Ewwii v0.3.0: Introduction of GTK4
Ewwii v0.3.0 marks a new beginning where ewwii is faster, more performant, and more animatable. But everything comes with its own pros and cons. This article goes into detail on this release, on new issues, and on recommended things that you can do to mitigate these new issues.
Release Overview
First of all, let’s get into the release. Not all the changes are listed here, but the important are.
New Features
can_target
property
A new property called can_target
has been introduced to all widgets. This property which makes it unable to receive pointer / targetable events.
icon
widget
A new widget which maintains 1:1 ratio no matter what. It is particularly useful when the user has to show icons that doesn’t automatically resize to fit the full container.
Changed Features
Dynamic updates
The dynamic runtime engine’s widget creation / removal logic has been tweaked to match the new GTK4 expectations. As a widget cannot be downcasted to a container, the type of the widget is now matched against a list of container widgets and the supposed function is executed.
Window positioning logic
GTK4 removed the ability to move a window for cross-platform compatibilty but it is a kick to the guts in ewwii as it relies on these logic.
No changes were needed for the wayland backend as the window positioning logic is handled by the wlr-layer-shell protocol. But X11 requires a message to the X11 server for it to position a window. Hence, the window positioning logic has moved to a function that manually sends a request to the X11 server.
EventBox widget
The eventbox widget has been fully rewritten to match GTK4 expectations. In GTK4, there is actually no eventbox widget as there are controllers which can be attached to any widget. However, adding an option to add controllers to every single widget will be hard to maintain and hence ewwii retains an eventbox widget that is just a box with controllers attached.
Initialization logic of windows
The intialization logic of windows changed from asking GTK to create the window and position it to an x, y coordinate to just asking GTK to create the window. This change is done as we are handling the positioning logic after the initialization of the windows.
Removed Features
CSS class on the windows
Previously, ewwii attached the name of the window as the window’s and its root child’s css class. This has been done as GTK4 seems to be causing unexpected behaviour with applying CSS that changes layout on X11.
Now only the root child inherits a css class that is the name of its parent window as it ensures compatibility across wayland and x11.

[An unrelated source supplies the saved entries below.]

(* ===== verification/RelayUtils.v ===== *)
(** * relays/utils and relays/client-substrate/src/transaction_tracker.rs

    What every relay loop shares: how the result of a request to a client is
    processed, how a failed client is reconnected, and how the fate of a submitted
    transaction is watched.  Time is not modelled: a delay is a number, and a timer
    is an event that may come at any moment. *)

From S2P Require Import Prelude RuntimePrimitives.
From stdpp Require Import base numbers list gmap.
Local Open Scope Z_scope.

(** ** Results of requests (relays/utils/src/lib.rs) *)

Class MaybeConnectionError (E : Type) := is_connection_error : E -> bool.

Inductive FailedClient := FailedSource | FailedTarget | FailedBoth.

#[export] Instance FailedClient_eq_dec : EqDecision FailedClient.
Proof. solve_decision. Defined.

Inductive TrackedTransactionStatus (BlockId : Type) :=
| Lost
| Finalized (id : BlockId).
Arguments Lost {BlockId}.
Arguments Finalized {BlockId} _.

Inductive ProcessFutureResult := Success | Failed | ConnectionFailed.

Definition is_ok (r : ProcessFutureResult) : bool :=
  match r with
  | Success => true
  | Failed | ConnectionFailed => false
  end.

Definition fail_if_error (r : ProcessFutureResult) (failed_client : FailedClient) :
  outcome FailedClient unit :=
  if is_ok r then Ok tt else Err failed_client.

Definition fail_if_connection_error (r : ProcessFutureResult) (failed_client : FailedClient) :
  outcome FailedClient bool :=
  match r with
  | Success => Ok true
  | Failed => Ok false
  | ConnectionFailed => Err failed_client
  end.

(** The exponential backoff of the [backoff] crate. *)
Class Backoff (B : Type) := {
  backoff_reset : B -> B;
  next_backoff : B -> option Z * B;
}.

(** In seconds. *)
Definition CONNECTION_ERROR_DELAY : Z := 10.

(** [process_future_result]: [on_success] changes a state [S].  Besides the state and
    the backoff, the result has the delay of the go-offline timer, if it is set. *)
Definition process_future_result {R E S B : Type} `{MaybeConnectionError E} `{Backoff B}
  (result : R + E) (retry_backoff : B) (on_success : R -> S -> S) (s : S) :
  ProcessFutureResult * S * B * option Z :=
  match result with
  | inl result => (Success, on_success result s, backoff_reset retry_backoff, None)
  | inr error =>
      if is_connection_error error
      then (ConnectionFailed, s, backoff_reset retry_backoff, Some CONNECTION_ERROR_DELAY)
      else
        let '(delay, retry_backoff) := next_backoff retry_backoff in
        (Failed, s, retry_backoff, Some (default CONNECTION_ERROR_DELAY delay))
  end.

(** ** Reconnecting (relays/utils/src/relay_loop.rs) *)

Section Reconnect.
Context {SC TC E : Type}.
Context (reconnect_source : SC -> (unit + E) * SC) (reconnect_target : TC -> (unit + E) * TC).

(** One turn of the loop of [reconnect_failed_client]: [true] leaves the loop. *)
Definition reconnect_attempt (failed_client : FailedClient) (source_client : SC) (target_client : TC) :
  bool * SC * TC :=
  let '(source_ok, source_client) :=
    if bool_decide (failed_client = FailedBoth) || bool_decide (failed_client = FailedSource)
    then match reconnect_source source_client with
         | (inl _, c) => (true, c)
         | (inr _, c) => (false, c)
         end
    else (true, source_client) in
  if source_ok then
    let '(target_ok, target_client) :=
      if bool_decide (failed_client = FailedBoth) || bool_decide (failed_client = FailedTarget)
      then match reconnect_target target_client with
           | (inl _, c) => (true, c)
           | (inr _, c) => (false, c)
           end
      else (true, target_client) in
    (target_ok, source_client, target_client)
  else (false, source_client, target_client).

(** [None]: no success within [fuel] attempts. *)
Fixpoint reconnect_failed_client (fuel : nat) (failed_client : FailedClient)
  (source_client : SC) (target_client : TC) : option (SC * TC) :=
  match fuel with
  | O => None
  | S fuel =>
      let '(ok, source_client, target_client) :=
        reconnect_attempt failed_client source_client target_client in
      if ok then Some (source_client, target_client)
      else reconnect_failed_client fuel failed_client source_client target_client
  end.

(** [Loop::run]: [run_loop] is started again after every failure, once the failed
    client is connected; it ends when [run_loop] ends without an error. *)
Context {W : Type} (run_loop : SC -> TC -> W -> option (outcome FailedClient unit * W)).

Fixpoint loop_run (fuel : nat) (source_client : SC) (target_client : TC) (w : W) :
  option (SC * TC * W) :=
  match fuel with
  | O => None
  | S fuel' =>
      match run_loop source_client target_client w with
      | Some (Ok _, w) => Some (source_client, target_client, w)
      | Some (Err failed_client, w) =>
          '(source_client, target_client) ←
            reconnect_failed_client fuel failed_client source_client target_client;
          loop_run fuel' source_client target_client w
      | Some (Panic, _) | None => None
      end
  end.
End Reconnect.

(** ** Tracking a transaction (relays/client-substrate/src/transaction_tracker.rs) *)

(** [sc_transaction_pool_api::TransactionStatus]. *)
Inductive TransactionStatus (Hash : Type) :=
| TxFuture
| TxReady
| TxBroadcast
| TxInBlock (block_hash : Hash)
| TxRetracted (block_hash : Hash)
| TxFinalityTimeout (block_hash : Hash)
| TxFinalized (block_hash : Hash)
| TxUsurped (new_transaction_hash : Hash)
| TxDropped
| TxInvalid.
Arguments TxFuture {Hash}.
Arguments TxReady {Hash}.
Arguments TxBroadcast {Hash}.
Arguments TxInBlock {Hash} _.
Arguments TxRetracted {Hash} _.
Arguments TxFinalityTimeout {Hash} _.
Arguments TxFinalized {Hash} _.
Arguments TxUsurped {Hash} _.
Arguments TxDropped {Hash}.
Arguments TxInvalid {Hash}.

Inductive InvalidationStatus (BlockId : Type) :=
| StatusFinalized (id : BlockId)
| StatusInvalid
| StatusLost.
Arguments StatusFinalized {BlockId} _.
Arguments StatusInvalid {BlockId}.
Arguments StatusLost {BlockId}.

Section Tracker.
Context {Hash E : Type} (header_id_by_hash : Hash -> HeaderId Hash + E).

(** One turn of the loop on what [subscription.next()] gives; [None] in the argument
    is a closed subscription, [None] in the result goes on waiting. *)
Definition watch_turn (item : option (TransactionStatus Hash)) :
  option (InvalidationStatus (HeaderId Hash)) :=
  match item with
  | Some (TxFinalized block_hash) =>
      match header_id_by_hash block_hash with
      | inl header_id => Some (StatusFinalized header_id)
      | inr _ => Some StatusLost
      end
  | Some TxInvalid => Some StatusInvalid
  | Some (TxFuture | TxReady | TxBroadcast) => None
  | Some (TxInBlock _ | TxRetracted _) => None
  | Some (TxFinalityTimeout _ | TxUsurped _ | TxDropped) => Some StatusLost
  | None => Some StatusLost
  end.

Fixpoint watch_transaction_status (subscription : list (option (TransactionStatus Hash))) :
  option (InvalidationStatus (HeaderId Hash)) :=
  match subscription with
  | [] => None
  | item :: rest =>
      match watch_turn item with
      | Some status => Some status
      | None => watch_transaction_status rest
      end
  end.

(** What happens while a transaction is tracked, in order. *)
Inductive tracker_event :=
| SubscriptionItem (item : option (TransactionStatus Hash))
| StallTimeout.

(** [wait_for_stall_timeout_rest.await]. *)
Fixpoint timeout_passes (events : list tracker_event) : bool :=
  match events with
  | [] => false
  | StallTimeout :: _ => true
  | SubscriptionItem _ :: rest => timeout_passes rest
  end.

(** [do_wait]: [None] is still waiting. *)
Fixpoint do_wait (events : list tracker_event) :
  option (TrackedTransactionStatus (HeaderId Hash) * option (InvalidationStatus (HeaderId Hash))) :=
  match events with
  | [] => None
  | StallTimeout :: _ => Some (Lost, None)
  | SubscriptionItem item :: rest =>
      match watch_turn item with
      | Some (StatusFinalized at_block) =>
          Some (Finalized at_block, Some (StatusFinalized at_block))
      | Some StatusInvalid => Some (Lost, Some StatusInvalid)
      | Some StatusLost => if timeout_passes rest then Some (Lost, Some StatusLost) else None
      | None => do_wait rest
      end
  end.
End Tracker.

(** A tracked transaction is reported as finalized only if the node said that it is in a
    finalized block, before the timeout, and the identifier is the one of that block; it is
    reported as lost only after the timeout or when the node said that it is invalid.  So a
    transaction that was dropped, usurped or retracted, or whose subscription was closed, is
    not given up, and sent again, while it may still be mined. *)
Theorem tracked_status_is_justified {Hash E : Type} (header_id_by_hash : Hash -> HeaderId Hash + E)
  (events : list (tracker_event (Hash := Hash))) status invalidation :
  do_wait header_id_by_hash events = Some (status, invalidation) ->
  match status with
  | Finalized id => exists before hash after,
      events = before ++ SubscriptionItem (Some (TxFinalized hash)) :: after /\
      header_id_by_hash hash = inl id /\ StallTimeout ∉ before
  | Lost => StallTimeout ∈ events \/ SubscriptionItem (Some TxInvalid) ∈ events
  end.
Proof.
  assert (forall evs : list (tracker_event (Hash := Hash)), timeout_passes evs = true -> StallTimeout ∈ evs)
    as Htimeout.
  { induction evs as [|[item|] evs IH]; simpl; [done| |by left]. intros He. right. by apply IH. }
  revert status invalidation. induction events as [|[item|] events IH]; intros status inv Hw; simpl in Hw; [done| |].
  - destruct (watch_turn header_id_by_hash item) as [[id| |]|] eqn:Ew.
    + injection Hw as <- <-. destruct item as [[]|]; simpl in Ew; try done.
      destruct (header_id_by_hash block_hash) as [id'|] eqn:Eh; [|done]. injection Ew as ->.
      exists [], block_hash, events. split_and!; [done..|]. apply not_elem_of_nil.
    + injection Hw as <- <-. right. destruct item as [[]|]; simpl in Ew; try done;
        [by destruct (header_id_by_hash _)|by left].
    + destruct (timeout_passes events) eqn:Et; [|done]. injection Hw as <- <-. left. right. by apply Htimeout.
    + specialize (IH _ _ Hw). destruct status as [|id].
      * destruct IH; [left; by right|right; by right].
      * destruct IH as (before & hash & after & -> & Hid & Hin).
        exists (SubscriptionItem item :: before), hash, after. split_and!; [done..|].
        rewrite elem_of_cons. intros [?|?]; [done|tauto].
  - injection Hw as <- <-. left. by left.
Qed.

Lemma tracked_status_is_justified_witness :
  exists before hash after,
    [SubscriptionItem (Some TxReady); SubscriptionItem (Some (TxInBlock 4));
     SubscriptionItem (Some (TxFinalized 5)); StallTimeout] =
      before ++ SubscriptionItem (Some (TxFinalized hash)) :: after /\
    (inl (HeaderId_ hash hash) : HeaderId Z + unit) = inl (HeaderId_ 5 5) /\ StallTimeout ∉ before.
Proof.
  exact (tracked_status_is_justified (fun hash => (inl (HeaderId_ hash hash) : HeaderId Z + unit))
    [SubscriptionItem (Some TxReady); SubscriptionItem (Some (TxInBlock 4));
     SubscriptionItem (Some (TxFinalized 5)); StallTimeout] (Finalized (HeaderId_ 5 5)) _ eq_refl).
Defined.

This change doesn’t break anything as styling the root child works exactly as styling the root window.
icon_name
property from image
widget
The icon_name
property has been removed from the image
widget i nfavour of the icon
widget. This property is accessable on the icon
widget.
same_size
property from stack widget
GTK4 removed the underlying API that is called by this property and ewwii had no option other than removing it. The box
widget already allows doing the same thing and this widget can be used as a replacement.
icon_size
property from image widget
GTK4 also removed the underlying API that this property relies on. CSS can be used instead of setting the size of the image widget instead.
Centerbox widget
The centerbox
widget has also been removed as a part of the migration to GTK4 as a box
can be used to implement the same functionality.
The New Issues
Migrating a full GTK3 based application to GTK4 comes with a lot of issues and of course, Ewwii now has new problems.
Resource Usage
GTK4 is GPU accelerated and thus needs more resources to set up. Moreover, the rendering backends also use a lot of resources due to the new changes. In testings, RAM usage has been found to spike to around 200MB very easily on certain hardware.
This is a massive trade off for the new performance and hot startup boosts ewwii previous had and posses a great challenge towards the lightweight nature of ewwii.
The solution
Luckly, there is a solution to this problem. GTK4 allows switching the GSK backends. So, this means that we can use the old cario based backend (which now also benifits from GPU acceleration) to get a stable resource usage.
GSK_RENDERER=cairo ewwii open foo
This command can be used to set the rendering backend to cario and get a stable resource usage with reasonable RAM usage until ewwii moves to its own custom renderer which is planned to be developed in the near future.
X11 Compatibility
Another critical issue that may make ewwii unreliable on X11 in the future. GTK4 is built with wayland in mind and it is clearly reflected by the removal of X11 related functions.
One of the major problems while porting ewwii to GTK4 was GTK4 didn’t have those convinient GTK3 features that send requests to the X11 server to perform actions like making a window sticky.
However, ewwii aims to keep its compatible nature by manually implementing each one of those convinient features that GTK3 had. Most of the time of porting to GTK4 was spend on this as the window creation architecture had to be changed completely.
Conclusion
The migration to GTK4 is a major architectural change that breaks some compatibility with the previous versions. Even though this migration introduced increased resource usage, ewwii is actively being developed to be as light as possible without scarificing any of its features.